Ask HN: Would you hire a burnt out engineer? - uptownhr
If a candidate responds, &quot;because i&#x27;m burnt out.&quot; To why are you leaving your current company? Would you disqualify them?
======
ThrowawayR2
That depends on exactly what the candidate means by "burnt out" but it is a
red flag that warrants asking some deep and probing questions. If it's just
shorthand for "I was tired of my old job", fine, that's not a problem,
probably. If it's actually incapacitating or the candidate has a history of
such, well, that would be very concerning. I've been in the throes of long-
term burnout before and I know very well how hard it is to get anything done
when that happens.

------
davismwfl
I can't say it would disqualify them out right, but it would definitely be a
major red flag. If you are a solid candidate then I'd be asking questions to
understand how you got burnt out and why.

Being burnt generally means one of a couple things (there are others but this
is where I'd start wanting to understand):

1\. You can't manage expectations so you overload yourself. e.g. you can't say
no

2\. Your manager was poor and drove people into burn out.

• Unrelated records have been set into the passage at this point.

(** C3. The phone process always gets through.  In every state the daemon
    can reach, whatever its clients did before: without a client, the turn
    in which [select] reports the listening socket and the phone process is
    accepted serves it; with a client, the turn that reads the end (or an
    error) of its stream, after the records that are left in it, gives the
    socket up, and then the turn that sees the next connection serves it.
    The conditions on the outside of these turns, and of all before, are
    those of [daemon_safe], the polite debug port among them. *)
Theorem client_gets_through o m x :
  running o m ->
  (forall fuel env menv n lenv, outside fuel env menv -> accepting env x -> fdc m < 0 ->
    tv_ok (now_calc lenv) -> tv_ok (now_proc lenv) -> enough n m -> reports lenv m listen_fd ->
    exists m', turn fuel env menv n lenv m = Ok (true, m') /\ fdc m' = x) /\
  (forall fuel env menv n lenv, outside fuel env menv -> gone env -> 0 <= fdc m ->
    tv_ok (now_calc lenv) -> tv_ok (now_proc lenv) -> enough n m -> reports lenv m (fdc m) ->
    exists m', turn fuel env menv n lenv m = Ok (true, m') /\ fdc m' < 0 /\
      forall fuel' env' menv' n' lenv', outside fuel' env' menv' -> accepting env' x ->
        tv_ok (now_calc lenv') -> tv_ok (now_proc lenv') -> enough n' m' -> reports lenv' m' listen_fd ->
        exists m'', turn fuel' env' menv' n' lenv' m' = Ok (true, m'') /\ fdc m'' = x).
Proof.
  intros Hm. pose proof (running_good o m Hm) as HG.
  assert (Hin : forall fuel env menv m n lenv, outside fuel env menv -> accepting env x -> good m [] -> fdc m < 0 ->
    tv_ok (now_calc lenv) -> tv_ok (now_proc lenv) -> enough n m -> reports lenv m listen_fd ->
    exists m', turn fuel env menv n lenv m = Ok (true, m') /\ fdc m' = x).
  { intros fuel env menv m1 n lenv Ho Hx G1 Hneg H1 H2 Hn Hr. edestruct turn_ok as (b & m' & E & _ & HA & _); [exact Ho|done..|].
    destruct (HA x Hneg Hr Hx) as [-> <-]. by exists m'. }
  split; [intros fuel env menv n lenv Ho Hx; by apply Hin|].
  intros fuel env menv n lenv Ho Hg Hpos H1 H2 Hn Hr. edestruct turn_ok as (b & m' & E & G' & _ & HB); [exact Ho|done..|].
  destruct (HB Hpos Hr Hg) as [-> Hneg]. exists m'. split_and!; [done|done|]. intros fuel' env' menv' n' lenv' Ho' Hx'. by apply Hin.
Qed.

End Running.

Section DebugPort.
Context {P : Type} {HPar : Parcel P} {HLaws : ParcelLaws P} {HJS : JString} {HH : RilH}.
Variables (legacy : bool) (stack_avail junk : Z) (fuel : nat) (env : ril_env) (menv : main_env).
Variables (junk_uus : option RIL_UUS_Info) (version : Z).

Abbreviation debug := (debugCallback (P := P) legacy fuel env menv junk_uus).

(** C21. The debug port reads the arguments that the client sent (the number
    of the arguments, then the length and the bytes of each), serves the
    option that the first of them names with all of them, and closes the
    connection.  When the message is cut short, at any place, nothing is
    served, and the connection stays open for ever. *)
Theorem debug_message_served fd m a0 rest :
  let a := m_accept menv (r_trace (m_ril m)) in let args := a0 :: rest in
  let tr := r_trace (m_ril m) ++ [EMain (MAccept fd a)] in
  0 <= a -> Z.of_nat (length args) * sizeof_ptr < 2 ^ 32 -> Forall (fun b => i32_ok (Z.of_nat (length b))) args ->
  (sends_chunks menv tr a (message args) ->
    debug fd m = (debug_option (P := P) legacy fuel env junk_uus (atoi a0) args;; onril (emit (EClose a)))
      (traced (EMain (MAccept fd a) :: recvs a (message args)) m)) /\
  (forall c1 c c2, message args = c1 ++ c :: c2 -> sends_chunks menv tr a c1 -> cut menv (tr ++ recvs a c1) a c ->
    debug fd m = Ok (tt, traced (EMain (MAccept fd a) :: recvs a (c1 ++ [c])) m)).
Proof.
  intros a args tr Ha Hn Hl. split.
  - intros Hs. rewrite (debugCallback_accepted legacy fuel env menv junk_uus fd m Ha). fold a.
    rewrite (cmd_bind_Ok _ _ _ _ _ (debug_read_ok menv a (traced [EMain (MAccept fd a)] m) args Hn Hl Hs)).
    by rewrite traced_app.
  - intros c1 c c2 Hm Hs Hc. rewrite (debugCallback_accepted legacy fuel env menv junk_uus fd m Ha). fold a.
    rewrite (cmd_bind_Ok _ _ _ _ _ (debug_read_cut menv a (traced [EMain (MAccept fd a)] m) args c1 c c2 Hn Hl Hm Hs Hc)).
    by rewrite traced_app.
Qed.

(** C22. "Radio off" of the debug port closes the socket of the client but
    leaves it watched: the request is made, the stored descriptor is -1,
    and when the event of the old descriptor is served, the assertion of
    [processCommandsCallback] fails. *)
Theorem debug_radio_off_breaks fd listen_fd wakeup_fd debug_fd m ps a0 rest :
  world (P := P) legacy stack_avail junk fuel env version ->
  live version [] (m_ril m) ps -> connected wakeup_fd listen_fd debug_fd (m_ril m) ps ->
  let a := m_accept menv (r_trace (m_ril m)) in let args := a0 :: rest in
  0 <= a -> Z.of_nat (length args) * sizeof_ptr < 2 ^ 32 -> Forall (fun b => i32_ok (Z.of_nat (length b))) args ->
  sends_chunks menv (r_trace (m_ril m) ++ [EMain (MAccept fd a)]) a (message args) -> atoi a0 = 1 ->
  exists m', debug fd m = Ok (tt, m') /\ s_fdCommand (m_ril m') = -1 /\
    watched (r_ev (m_ril m')) s_commands_event /\
    ev_is (r_ev (m_ril m')) s_commands_event (s_fdCommand (m_ril m)) true CB_processCommandsCallback /\
    processCommandsCallback (P := P) legacy false stack_avail junk fuel env (s_fdCommand (m_ril m)) (m_ril m') = UB.
Proof.
  intros Hw HL (Hpos & _ & Hwd & Hev & _) a args Ha Hn Hl Hs Hopt.
  rewrite (debugCallback_accepted legacy fuel env menv junk_uus fd m Ha). fold a. set (m0 := traced [EMain (MAccept fd a)] m).
  rewrite (cmd_bind_Ok _ _ _ _ _ (debug_read_ok menv a m0 args Hn Hl Hs)). unfold debug_serve. cbn [lookup list_lookup args]. rewrite Hopt.
  set (m1 := traced (recvs a (message args)) m0). cbn [debug_option].
  destruct (mkeeps_issueLocal legacy fuel env stack_avail junk version Hw 23 (row RIL_REQUEST_RADIO_POWER F_dispatchInts F_responseVoid)
    (VInts [0]) sizeof_int m1 ps) as (m2 & E2 & L2 & Q2); [by destruct legacy|by do 2 apply traced_live|].
  rewrite (cmd_bind_Ok _ _ _ _ _ (cmd_bind_Ok _ _ _ _ _ E2)). eexists. split_and!; [done|done| | |].
  - simpl. by apply (watched_table (r_ev (m_ril m)) _ _ (q_table _ _ Q2)).
  - simpl. eapply ev_is_cfg; [|exact Hev]. apply (q_cfg _ _ Q2). by eapply ev_is_dom.
  - unfold processCommandsCallback. rewrite bind_get. simpl.
    replace (s_fdCommand (m_ril m) =? -1) with false; [done|]. symmetry. apply Z.eqb_neq. lia.
Qed.

End DebugPort.

Section Registration.
Context {HH : RilH}.
Variables (legacy ndebug : bool) (env : ril_env) (menv : main_env).

(** What [RIL_register] does not accept. *)
Definition refused (version : option Z) (m : main_state) : Prop :=
  match version with
  | None => True
  | Some v => v < rilh RIL_VERSION_MIN \/ rilh RIL_VERSION < v \/ s_registerCalled (m_ril m) = true
  end.

Lemma register_callbacks_refused version m : refused version m -> register_callbacks version m = Ok (false, m).
Proof.
  intros Hr. unfold register_callbacks. rewrite bind_get. destruct version as [v|]; [|done]. simpl in Hr.
  destruct (Z.ltb_spec v (rilh RIL_VERSION_MIN)); [done|]. rewrite Z.gtb_ltb.
  destruct (Z.ltb_spec (rilh RIL_VERSION) v); [done|]. destruct Hr as [?|[?| ->]]; [lia|lia|done].
Qed.

Lemma register_listen_exits m name :
  array_string (rild m) = Some name ->
  (forall tr, m_socket menv tr name < 0) \/ (forall tr fd, m_listen menv tr fd < 0) ->
  exists m', register_listen env menv m = Ok (Some (-1), m') /\ r_ev (m_ril m') = r_ev (m_ril m) /\
    s_registerCalled (m_ril m') = s_registerCalled (m_ril m).
Proof.
  intros Hn Hf. unfold register_listen. rewrite (cmd_bind_Ok _ _ _ _ _ (name_read name m Hn)), (cmd_bind_Ok _ _ _ _ _ (mcall_ok _ _ m)).
  unfold mbind at 1, cmd_bind at 1. unfold onril at 1, modify at 1.
  destruct (Z.ltb_spec (m_socket menv (r_trace (m_ril m)) name) 0) as [Hs|Hs]; [by eexists|].
  rewrite (cmd_bind_Ok _ _ _ _ _ (mcall_ok _ _ _)). destruct Hf as [Hf|Hf]; [specialize (Hf (r_trace (m_ril m))); lia|].
  rewrite (proj2 (Z.ltb_lt _ _) (Hf _ _)). by eexists.
Qed.

(** C23. [RIL_register] without functions, with functions of a version that
    is not supported, or a second time, returns and changes nothing of the
    RIL's state: no function is replaced, nothing more is watched, the
    event loop is not started.  When there is no socket for the phone
    process, or it cannot be listened to, the process exits with -1, and
    nothing is watched either. *)
Theorem register_errors version m name :
  array_string (rild m) = Some name ->
  (refused version m -> exists evs m', RIL_register legacy ndebug env menv version m = Ok (None, m') /\
    m_ril m' = add_trace evs (m_ril m) /\ s_started m' = s_started m) /\
  (~ refused version m -> tables_ok legacy -> s_started m <> 0 ->
    (forall tr, m_socket menv tr name < 0) \/ (forall tr fd, m_listen menv tr fd < 0) ->
    exists m', RIL_register legacy ndebug env menv version m = Ok (Some (-1), m') /\
      r_ev (m_ril m') = r_ev (m_ril m) /\ s_registerCalled (m_ril m') = true).
Proof.
  intros Hn. destruct (register_settings_ok menv name m Hn) as (m1 & _ & _ & E1 & [[evs R1] S1 N1] & _).
  unfold RIL_register, RIL_register_with. split.
  - intros Hr. assert (Hr1 : refused version m1) by (unfold refused in *; by rewrite R1).
    run_cmd E1. rewrite (cmd_bind_Ok _ _ _ _ _ (register_callbacks_refused version m1 Hr1)). by exists evs, m1.
  - intros Hr Ht Hst Hf. destruct version as [v|]; [|by destruct Hr]. simpl in Hr.
    assert (Hv : rilh RIL_VERSION_MIN <= v <= rilh RIL_VERSION /\ s_registerCalled (m_ril m) = false).
    { destruct (s_registerCalled (m_ril m)); [destruct Hr; auto|]. split; [|done].
      destruct (Z.lt_ge_cases v (rilh RIL_VERSION_MIN)); [destruct Hr; auto|].
      destruct (Z.lt_ge_cases (rilh RIL_VERSION) v); [destruct Hr; auto|lia]. }
    destruct Hv as [Hv Hreg]. run_cmd E1.
    rewrite (cmd_bind_Ok _ _ _ _ _ (register_callbacks_ok v m1 Hv ltac:(by rewrite R1))).
    set (m2 := set_ril (set_registered v (m_ril m1)) m1).
    rewrite (commands_numbered_true legacy Ht), (unsol_numbered_true legacy Ht).
    assert (Ha : onril (c_assert ndebug true) m2 = Ok (tt, m2)) by (by destruct m as [[]], m1 as [[]]). run_cmd Ha. run_cmd Ha.
    rewrite bind_get. change (s_started m2) with (s_started m1). rewrite S1, (proj2 (Z.eqb_neq _ _) Hst), bind_ret.
    destruct (register_listen_exits m2 name) as (m3 & E3 & G3 & C3); [by simpl; rewrite N1|done|].
    run_cmd E3. exists m3. split_and!; [done| |by rewrite C3]. rewrite G3. simpl. by rewrite R1.
Qed.

End Registration.

(** ** Instances *)

(** The calls of [recv] since the last connection to the debug port. *)
Definition received (tr : list effect) : nat :=
  fold_left (fun n e => match e with EMain (MAccept _ _) => 0%nat | EMain (MRecv _ _) => S n | _ => n end) tr 0%nat.

(** The pipe is (4, 3); init made the sockets 5 for "rild" and 6; nothing
    is in the pipe; whoever connects to the debug port, on 20, sends the
    chunks [sent]. *)
Definition ex_main (sent : list (list Z)) : main_env := {|
  m_thread := fun _ => true;
  m_pipe := fun _ => Some (4, 3);
  m_read := fun _ => (-1, false);
  m_property := fun _ _ => ""%string;
  m_socket := fun _ n => if String.eqb n "rild" then 5 else 6;
  m_listen := fun _ _ => 0;
  m_accept := fun _ => 20;
  m_recv := fun tr _ _ => sent !! received tr |}.

Lemma received_accept tr fd a : received (tr ++ [EMain (MAccept fd a)]) = 0%nat.
Proof. unfold received. by rewrite fold_left_app. Qed.

Lemma ex_main_sends sent fd c1 c2 tr c3 :
  sent = c1 ++ c2 ++ c3 -> received tr = length c1 -> sends_chunks (ex_main sent) tr fd c2.
Proof.
  revert c1 tr. induction c2 as [|c c2 IH]; intros c1 tr Hm Hr; [done|]. split.
  - simpl. rewrite Hr, Hm. by apply list_lookup_middle.
  - apply (IH (c1 ++ [c])); [by rewrite Hm, <- app_assoc|]. unfold received in *. rewrite fold_left_app, length_app. simpl. lia.
Qed.

Lemma ex_main_message sent fd tr a : sends_chunks (ex_main sent) (tr ++ [EMain (MAccept fd a)]) a sent.
Proof. apply (ex_main_sends sent a [] sent _ []); [by rewrite app_nil_r|apply received_accept]. Qed.

(** The option 9, "answer call". *)
Definition ex_answer : list (list Z) := [[57]].

Lemma ex_answer_polite : debug_polite (ex_main (message ex_answer)).
Proof.
  intros m fd a Ha. eexists _, _. split.
  - apply (debug_read_ok _ a _ ex_answer); [done|by repeat constructor|]. apply ex_main_message.
  - exists [57], []. split_and!; [done|by vm_compute|]. replace (atoi [57]) with 9 by (by vm_compute). intros Hin. exfalso. set_solver.
Qed.

(** The phone process connects on 12, and sends nothing. *)
Definition ex_daemon : ril_env := ex_env 10 no_calls (Some PHONE_PROCESS).

Lemma ex_world : world (P := buf) true 4096 0 ex_fuel ex_daemon 6.
Proof.
  split; [apply ex_alloc|apply ex_now|apply ex_live|apply ex_sizes|apply ex_tables|unfold i32_ok; lia|by constructor| |unfold room; lia].
  split; [exists 0%nat; split; [unfold ex_fuel; lia|done]|done].
Qed.

(** A client that sends one request (BASEBAND_VERSION, with token 7) and
    leaves, and a vendor that answers every request at once. *)
Definition ex_busy : ril_env := {|
  o_write := fun _ _ b => Wrote (length b);
  o_state := fun _ => 10;
  o_realtime := fun _ => 77;
  o_now := fun _ => mkTv 100 0;
  o_alloc := fun X => fresh X;
  o_self_is_dispatch := fun _ => true;
  o_vendor := fun s =>
    match last (r_trace s) with
    | Some (EOnRequest _ _ _ a) => [CallComplete (Some a) 0 VNull 0]
    | _ => []
    end;
  o_record := fun tr => if (records tr =? 0)%nat then Record_ (le32 51 ++ le32 7) else EndOfStream;
  o_accept := fun _ => 12;
  o_cred := fun _ => Some PHONE_PROCESS;
  o_stream := fun _ => None;
  o_getVersion := None |}.

Lemma ex_busy_live : socket_live ex_fuel ex_busy.
Proof. exact (ex_live 10 no_calls None). Qed.

Lemma ex_busy_record : record_fits (P := buf) true 4096 0 (le32 51 ++ le32 7).
Proof.
  intros request tok p1 p2 b1 ci f E1 E2 _ Hc Hf. vm_compute in E1. injection E1 as <- <- <-.
  vm_compute in Hc. injection Hc as <-. injection Hf as <-. intros count p' [=].
Qed.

And to be clear, I wouldn't be asking you if you just can't say no, I'd be
testing you in the interview to see if you can be disagreeable. If you can't
be disagreeable then you'll just do the same thing for me and I'd be replacing
you again shortly if I hired you. So it would be a pass.

If instead it is #2 or some deviation of the same, then it'd be less of a red
flag, but still concerning to make sure you were good by the time you start on
my team.